傍から見たら仲が良さそうに見える二人は、そんなやり取りをしながら家へと帰ったのだった。
家に着くと、夫はすぐに料理を作ってくれた。
出来立てのそれを口に詰め込みながら、リニは向かいに座る夫を見やった。
家に彼がいる。
それだけで、ひとりではないという強い安心感を覚え、心が落ち着いていく気がした。
リニの視線に気付いた夫が、柔らかく微笑む。
慌てて視線を逸らす彼女に、彼は笑った。
「リニは面白いな。表情がくるくる変わるから、見ていて飽きないよ」
「…べ、別に笑わなくたっていいでしょ。
あ、そういえば、あなたの歳っていくつなの?誕生日はいつ?私、聞いたことなかったわよね?」
以前は彼に興味の欠片も無かったのだが、今は彼を知りたいと思ってしまうのだ。
「歳は19だよ。誕生日は…ええと…あれ?明日だった。だからもう20歳だね」
夫は思い出すようにしてそう言った。
「自分の誕生日くらい気にしなさいよ」
呆れたようにリニが言う。
「でも、あまり自分の誕生日とか興味無いんだよ」
ウィルはそう言ったが、リニはすぐにハッとした。
明日がウィルの誕生日なら、やはり、パンツを買ってもらったお礼も兼ねてあのローブを買うべきだと思った。
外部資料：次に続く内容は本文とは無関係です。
(* ===== verification/Tokens.v ===== *)
(** * Capability tokens (src/valops/common/tokens.py)

    A token is [b64u(body).b64u(signature)], the body the canonical JSON of a
    [Capability]. Ed25519 is third-party code: a gate holds its verification
    function as the Python object holds the key, and [mint] takes the signing
    function. *)
From S2P Require Import Prelude PyVal Schema Canonical Tools.
From Stdlib Require Import Ascii.

(** src/valops/common/tokens.py:19-19 ROLES *)
Definition ROLES : list string := ["diagnostician"; "change_planner"; "proposal_judge"; "reporter"].

(** src/valops/common/tokens.py:22-31 Capability

    The fields are what the JSON body holds: the class does not check them. *)
Record Capability : Type := mkCap {
  c_episode_id : val;
  c_role : val;
  c_session_id : val;
  c_bundle_id : val;
  c_exp : val;
  c_nonce : val;
  c_iat : val;
  c_v : val;
}.

(** [asdict(cap)] *)
Definition cap_dict (c : Capability) : val := VDict [
  ("episode_id", c_episode_id c); ("role", c_role c); ("session_id", c_session_id c);
  ("bundle_id", c_bundle_id c); ("exp", c_exp c); ("nonce", c_nonce c); ("iat", c_iat c); ("v", c_v c)].

Definition cap_fields : list string :=
  ["episode_id"; "role"; "session_id"; "bundle_id"; "exp"; "nonce"; "iat"; "v"].

(** [Capability] applied to the keywords of a parsed JSON body: an unknown or a
    missing field, or a body that is not an object, is the [TypeError] of the call. *)
Definition cap_of_body (v : val) : option Capability :=
  match v with
  | VDict d =>
      if forallb (λ k, str_in k cap_fields) (dkeys d) then
        e ← dget d "episode_id"; r ← dget d "role"; s ← dget d "session_id"; b ← dget d "bundle_id";
        x ← dget d "exp"; n ← dget d "nonce"; i ← dget d "iat";
        Some (mkCap e r s b x n i (default (VInt 1) (dget d "v")))
      else None
  | _ => None
  end.

(** src/valops/common/tokens.py:34-40 mint

    [t] is [now()], [nonce] the random hex, [sign] the controller's key. *)
Definition mint (sign : string → string) (t : Q) (nonce : string)
    (episode_id role session_id bundle_id : string) (ttl_s : Q) : result exn string :=
  _ ← check (str_in role ROLES) (PyExc "ValueError");
  let cap := mkCap (VStr episode_id) (VStr role) (VStr session_id) (VStr bundle_id)
                   (VFloat (t + ttl_s)) (VStr nonce) (VFloat t) (VInt 1) in
  let body := canonical (cap_dict cap) in
  Ok (b64u body +:+ "." +:+ b64u (sign body)).

(** src/valops/common/tokens.py:47-51 TokenGate.__init__ *)
Record TokenGate : Type := mkGate {
  g_verify : string → string → bool;                        (* _verifier.verify(sig, body) *)
  g_bundle_ok : option (val → result exn (option string));  (* the reason a bundle is refused, if any *)
  g_revoked : list string;
}.

(** src/valops/common/tokens.py:53-55 TokenGate.revoke_session *)
Definition revoke_session (g : TokenGate) (session_id : string) : TokenGate :=
  mkGate (g_verify g) (g_bundle_ok g) (session_id :: g_revoked g).

(** [token.split(".")] of a string with exactly one dot. *)
Fixpoint split_dot (s : string) : option (string * string) :=
  match s with
  | EmptyString => None
  | String c s' =>
      if Ascii.eqb c "."%char then (if any_char (Ascii.eqb "."%char) s' then None else Some (EmptyString, s'))
      else '(a, b) ← split_dot s'; Some (String c a, b)
  end.

(** src/valops/common/tokens.py:57-84 TokenGate.check

    [t] is [now()]; [VNone] for [episode_id] or [role] is the omitted argument. *)
Definition check_token (g : TokenGate) (t : Q) (token episode_id role : val) : result exn Capability :=
  '(body_s, sig_s) ← of_opt (s ← as_str token; split_dot s) (rpc_error "unauthenticated");
  body ← of_opt (b64u_dec body_s) (rpc_error "unauthenticated");
  sig ← of_opt (b64u_dec sig_s) (rpc_error "unauthenticated");
  _ ← check (g_verify g sig body) (rpc_error "unauthenticated");
  cap ← of_opt (v ← json_loads body; cap_of_body v) (rpc_error "unauthenticated");
  expired ← of_opt (py_lt (c_exp cap) (VFloat t)) (PyExc "TypeError");
  _ ← check (negb expired) (rpc_error "token_expired");
  revoked ← in_str_set (c_session_id cap) (g_revoked g);
  _ ← check (negb revoked) (rpc_error "token_revoked");
  _ ← check (match episode_id with VNone => true | _ => py_eq episode_id (c_episode_id cap) end) (rpc_error "forbidden");
  _ ← check (match role with VNone => true | _ => py_eq role (c_role cap) end) (rpc_error "forbidden");
  _ ← match g_bundle_ok g with
      | None => Ok tt
      | Some ok =>
          reason ← ok (c_bundle_id cap);
          check (match reason with Some r => String.eqb r "" | None => true end) (rpc_error "bundle_refused")
      end;
  Ok cap.

(** ** What an accepted token is *)
Lemma split_dot_Some s a b : split_dot s = Some (a, b) → s = a +:+ "." +:+ b.
Proof.
  revert a. induction s as [|c s IH]; cbn; intros a; [done|].
  destruct (Ascii.eqb_spec c "."%char) as [->|Hc].
  - destruct (any_char _ s); [done|]. by intros [= <- <-].
  - destruct (split_dot s) as [[a' b']|]; cbn; [|done]. intros [= <- <-]. by rewrite (IH a').
Qed.

(** A capability carries the claims of a body the key verified, at time [t], for
    the episode and role the caller asked for. *)
Record token_carries (g : TokenGate) (t : Q) (token episode_id role : val) (cap : Capability) : Prop := {
  tc_signed : ∃ body_s sig_s body sig,
    token = VStr (body_s +:+ "." +:+ sig_s) ∧ b64u_dec body_s = Some body ∧ b64u_dec sig_s = Some sig ∧
    g_verify g sig body = true ∧ json_loads body ≫= cap_of_body = Some cap;
  tc_unexpired : py_lt (c_exp cap) (VFloat t) = Some false;
  tc_unrevoked : ∀ s, c_session_id cap = VStr s → s ∉ g_revoked g;
  tc_episode : episode_id = VNone ∨ py_eq episode_id (c_episode_id cap) = true;
  tc_role : role = VNone ∨ py_eq role (c_role cap) = true;
  tc_bundle : ∀ ok, g_bundle_ok g = Some ok → ∃ r, ok (c_bundle_id cap) = Ok r ∧ (r = None ∨ r = Some "");
}.

Lemma check_token_carries g t token e r cap :
  check_token g t token e r = Ok cap → token_carries g t token e r cap.
Proof.
  unfold check_token. intros H. rinv H. bools.
  match goal with H : (_ ≫= _) = Some (_, _) |- _ => apply bind_Some in H as (s & Hs & Hd%split_dot_Some) end.
  destruct token; try done. injection Hs as [= ->]. subst.
  split.
  - eexists _, _, _, _. split_and!; done.
  - done.
  - intros s' Hs'. rewrite Hs' in *. cbn in *. simplify_eq. by apply str_in_false.
  - destruct e; eauto.
  - destruct r; eauto.
  - intros ok Hok. rewrite Hok in *.
    match goal with H : (ok _ ≫= _) = Ok _ |- _ => rinv H end.
    eexists. split; [done|]. case_match; [|by left]. bools. subst. by right.
Qed.

(** Revocation is for good: it only grows the set a check consults. *)
Lemma revoke_session_revoked g s s' :
  s' ∈ g_revoked (revoke_session g s) ↔ s' = s ∨ s' ∈ g_revoked g.
Proof. apply elem_of_cons. Qed.

(** * Minted tokens, and what checking one gives

    Checking the token [mint] made is a decision on its expiry, its revocation, the
    episode and role asked for, and the bundle, in that order. *)
From S2P Require Import Json.

(** ** Where the two halves of a token split *)
Lemma split_dot_join a b :
  any_char (Ascii.eqb "."%char) a = false → any_char (Ascii.eqb "."%char) b = false →
  split_dot (a +:+ "." +:+ b) = Some (a, b).
Proof.
  change ("." +:+ b) with (String "." b). intros Ha Hb. induction a as [|c a IH].
  - change (split_dot (String "." b) = Some (EmptyString, b)). unfold split_dot. change (Ascii.eqb "." ".") with true. by rewrite Hb.
  - cbn [any_char] in Ha. apply orb_false_iff in Ha as [Hc Ha]. change (String c a +:+ String "." b) with (String c (a +:+ String "." b)).
    cbn [split_dot]. rewrite Ascii.eqb_sym, Hc. by rewrite (IH Ha).
Qed.

Lemma b64_char_dot n : n < 64 → Ascii.eqb "."%char (b64_char n) = false.
Proof. intros Hn. do 64 (destruct n as [|n]; [done|]). lia. Qed.
Lemma b64u_no_dot s : any_char (Ascii.eqb "."%char) (b64u s) = false.
Proof. apply b64u_any_char. apply b64_char_dot. Qed.

(** The capability [mint] signs, and the one a check reads back. *)
Definition minted (t : Q) (nonce episode_id role session_id bundle_id : string) (ttl_s : Q) : Capability :=
  mkCap (VStr episode_id) (VStr role) (VStr session_id) (VStr bundle_id) (VFloat (t + ttl_s)) (VStr nonce) (VFloat t) (VInt 1).
Definition read_back (c : Capability) : Capability :=
  mkCap (norm (c_episode_id c)) (norm (c_role c)) (norm (c_session_id c)) (norm (c_bundle_id c)) (norm (c_exp c))
    (norm (c_nonce c)) (norm (c_iat c)) (norm (c_v c)).

Lemma cap_of_cap_dict c : jwf (cap_dict c) → json_loads (canonical (cap_dict c)) ≫= cap_of_body = Some (read_back c).
Proof. intros Hw. by rewrite loads_canonical. Qed.

Lemma minted_jwf t nonce e r s b ttl : decimal t → decimal (t + ttl) → jwf (cap_dict (minted t nonce e r s b ttl)).
Proof. intros Ht Hx. cbn. split_and!; try done. apply (bool_decide_unpack _). vm_compute. exact I. Qed.

Lemma mint_Ok sign t nonce e r s b ttl token : mint sign t nonce e r s b ttl = Ok token →
  let body := canonical (cap_dict (minted t nonce e r s b ttl)) in
  r ∈ ROLES ∧ token = b64u body +:+ "." +:+ b64u (sign body).
Proof.
  unfold mint, check. destruct (str_in r ROLES) eqn:Hr; [|done]. intros H. apply Ok_inj in H. symmetry in H.
  split; [by apply str_in_spec | exact H].
Qed.

Lemma Qltb_red x y : Qltb (Qred x) y = Qltb x y.
Proof.
  apply eq_true_iff_eq. rewrite !Qltb_lt. by rewrite Qred_correct.
Qed.

(** What is decided once a signed body has been read as [cap]. *)
Definition check_claims (g : TokenGate) (t : Q) (cap : Capability) (episode_id role : val) : result exn Capability :=
  expired ← of_opt (py_lt (c_exp cap) (VFloat t)) (PyExc "TypeError");
  _ ← check (negb expired) (rpc_error "token_expired");
  revoked ← in_str_set (c_session_id cap) (g_revoked g);
  _ ← check (negb revoked) (rpc_error "token_revoked");
  _ ← check (match episode_id with VNone => true | _ => py_eq episode_id (c_episode_id cap) end) (rpc_error "forbidden");
  _ ← check (match role with VNone => true | _ => py_eq role (c_role cap) end) (rpc_error "forbidden");
  _ ← match g_bundle_ok g with
      | None => Ok tt
      | Some ok =>
          reason ← ok (c_bundle_id cap);
          check (match reason with Some r => String.eqb r EmptyString | None => true end) (rpc_error "bundle_refused")
      end;
  Ok cap.

Lemma check_token_read g t body sig cap e r :
  g_verify g sig body = true → json_loads body ≫= cap_of_body = Some cap →
  check_token g t (VStr (b64u body +:+ "." +:+ b64u sig)) e r = check_claims g t cap e r.
Proof.
  intros Hsig Hcap. unfold check_token. cbn [as_str mbind option_bind].
  rewrite (split_dot_join (b64u body) (b64u sig)) by apply b64u_no_dot. cbn [of_opt mbind result_bind].
  rewrite !b64u_dec_b64u. cbn [of_opt mbind result_bind]. rewrite Hsig. cbn [check mbind result_bind].
  change (json_loads body ≫= cap_of_body) with (json_loads body ≫= λ v, cap_of_body v) in Hcap. by rewrite Hcap.
Qed.

(** Checking a minted token, branch by branch: expired, revoked, for
    another episode, for another role, its bundle refused; otherwise the check
    returns the capability that was minted. *)
Theorem minted_token_outcome g sign t nonce episode role session bundle ttl token t' ask_episode ask_role :
  (∀ body, g_verify g (sign body) body = true) → decimal t → decimal (t + ttl) →
  mint sign t nonce episode role session bundle ttl = Ok token →
  check_token g t' (VStr token) ask_episode ask_role =
    if Qltb (t + ttl) t' then Err (rpc_error "token_expired")
    else if str_in session (g_revoked g) then Err (rpc_error "token_revoked")
    else if negb (match ask_episode with VNone => true | _ => py_eq ask_episode (VStr episode) end)
         then Err (rpc_error "forbidden")
    else if negb (match ask_role with VNone => true | _ => py_eq ask_role (VStr role) end)
         then Err (rpc_error "forbidden")
    else
      _ ← match g_bundle_ok g with
          | None => Ok tt
          | Some ok =>
              reason ← ok (VStr bundle);
              check (match reason with Some r => String.eqb r EmptyString | None => true end) (rpc_error "bundle_refused")
          end;
      Ok (read_back (minted t nonce episode role session bundle ttl)).
Proof.
  intros Hsign Ht Hx Hmint. apply mint_Ok in Hmint as [_ ->].
  rewrite (check_token_read g t' _ _ (read_back (minted t nonce episode role session bundle ttl)));
    [|apply Hsign | by apply cap_of_cap_dict, minted_jwf].
  unfold check_claims. cbn [read_back minted c_exp c_session_id c_episode_id c_role c_bundle_id norm py_lt num_of of_opt
    mbind result_bind in_str_set].
  rewrite Qltb_red. destruct (Qltb (t + ttl) t'); [done|]. cbn [negb check mbind result_bind].
  destruct (str_in session (g_revoked g)); [done|]. cbn [negb check mbind result_bind].
  destruct (match ask_episode with VNone => true | _ => _ end); [|done]. cbn [negb check mbind result_bind].
  destruct (match ask_role with VNone => true | _ => _ end); done.
Qed.

Definition token_gate : TokenGate := mkGate (λ sig body, String.eqb sig ("signed" +:+ body)) (Some (λ _, Ok None)) ["revoked"].
Definition token_sign (body : string) : string := "signed" +:+ body.
Definition token_of (session : string) : string :=
  match mint token_sign (5 # 2) "n" "ep1" "reporter" session "b1" 600 with Ok t => t | Err _ => EmptyString end.

Lemma minted_token_outcome_witness :
  check_token token_gate 100 (VStr (token_of "sess1")) (VStr "ep1") VNone =
    Ok (read_back (minted (5 # 2) "n" "ep1" "reporter" "sess1" "b1" 600)) ∧
  check_token token_gate 100 (VStr (token_of "sess1")) (VStr "ep2") VNone = Err (rpc_error "forbidden").
Proof.
  assert (∀ body, g_verify token_gate (token_sign body) body = true) as Hsign by (intros body; apply String.eqb_refl).
  assert (decimal (5 # 2)) as H1 by (apply (binary_decimal _ 1); reflexivity).
  assert (decimal ((5 # 2) + 600)) as H2 by (apply (binary_decimal _ 1); reflexivity).
  split.
  - rewrite (minted_token_outcome token_gate token_sign (5 # 2) "n" "ep1" "reporter" "sess1" "b1" 600 (token_of "sess1")
               100 (VStr "ep1") VNone Hsign H1 H2); [vm_compute; reflexivity | vm_compute; reflexivity].
  - rewrite (minted_token_outcome token_gate token_sign (5 # 2) "n" "ep1" "reporter" "sess1" "b1" 600 (token_of "sess1")
               100 (VStr "ep2") VNone Hsign H1 H2); [vm_compute; reflexivity | vm_compute; reflexivity].
Defined.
やがて食事を終えたリニが台所へ向かう姿を見て、ウィルはものすごく驚いていた。
リニが食器を洗っているのだ。
ウィルは思わず、大雨が降っていないかと窓の外に視線を送ったほどだ。
しかも彼女は鼻歌を歌いながら食器を洗っているではないか。
「リニ。何だか君、変わったね。もちろん良い意味で」
ウィルが側に来て、そう言った。
「え?変わったって何が?もっと美しくなったって事?当たり前でしょ。私を誰だと思ってるのよ」
減らず口は相変わらず。
けれどそんなリニに、いつものように夫は優しく微笑むのだった。
その後、ベッドに入ったリニだったが、なかなか寝付けずにいた。
明日は仕事だというのに眠れないのだ。
いつもは秒で寝られるのに。
すぐ隣では、ウィルがすっかり眠っていた。
割と寝相のいい彼から、静かな寝息が規則正しく聞こえてくる。
リニはゆっくり起き上がり、眠る夫をじっと見つめた。
彼の寝顔が、とても美しいと思った。
その顔の傷跡に、そっと触れてみる。
自ら夫に触れたのは初めてだった。
そして、リニは静かに口を開く。
「…ウィル。…私、あなたがいないとひとりぼっちなの。あなたは、私のたった一人の家族なの。だからお願い。いなくなったりしないでね。
あのね、…さっきは素直になれなかったけれど、あなたを迎えに行った本当の理由はね…」
あなたの事が、とても心配だったのよ。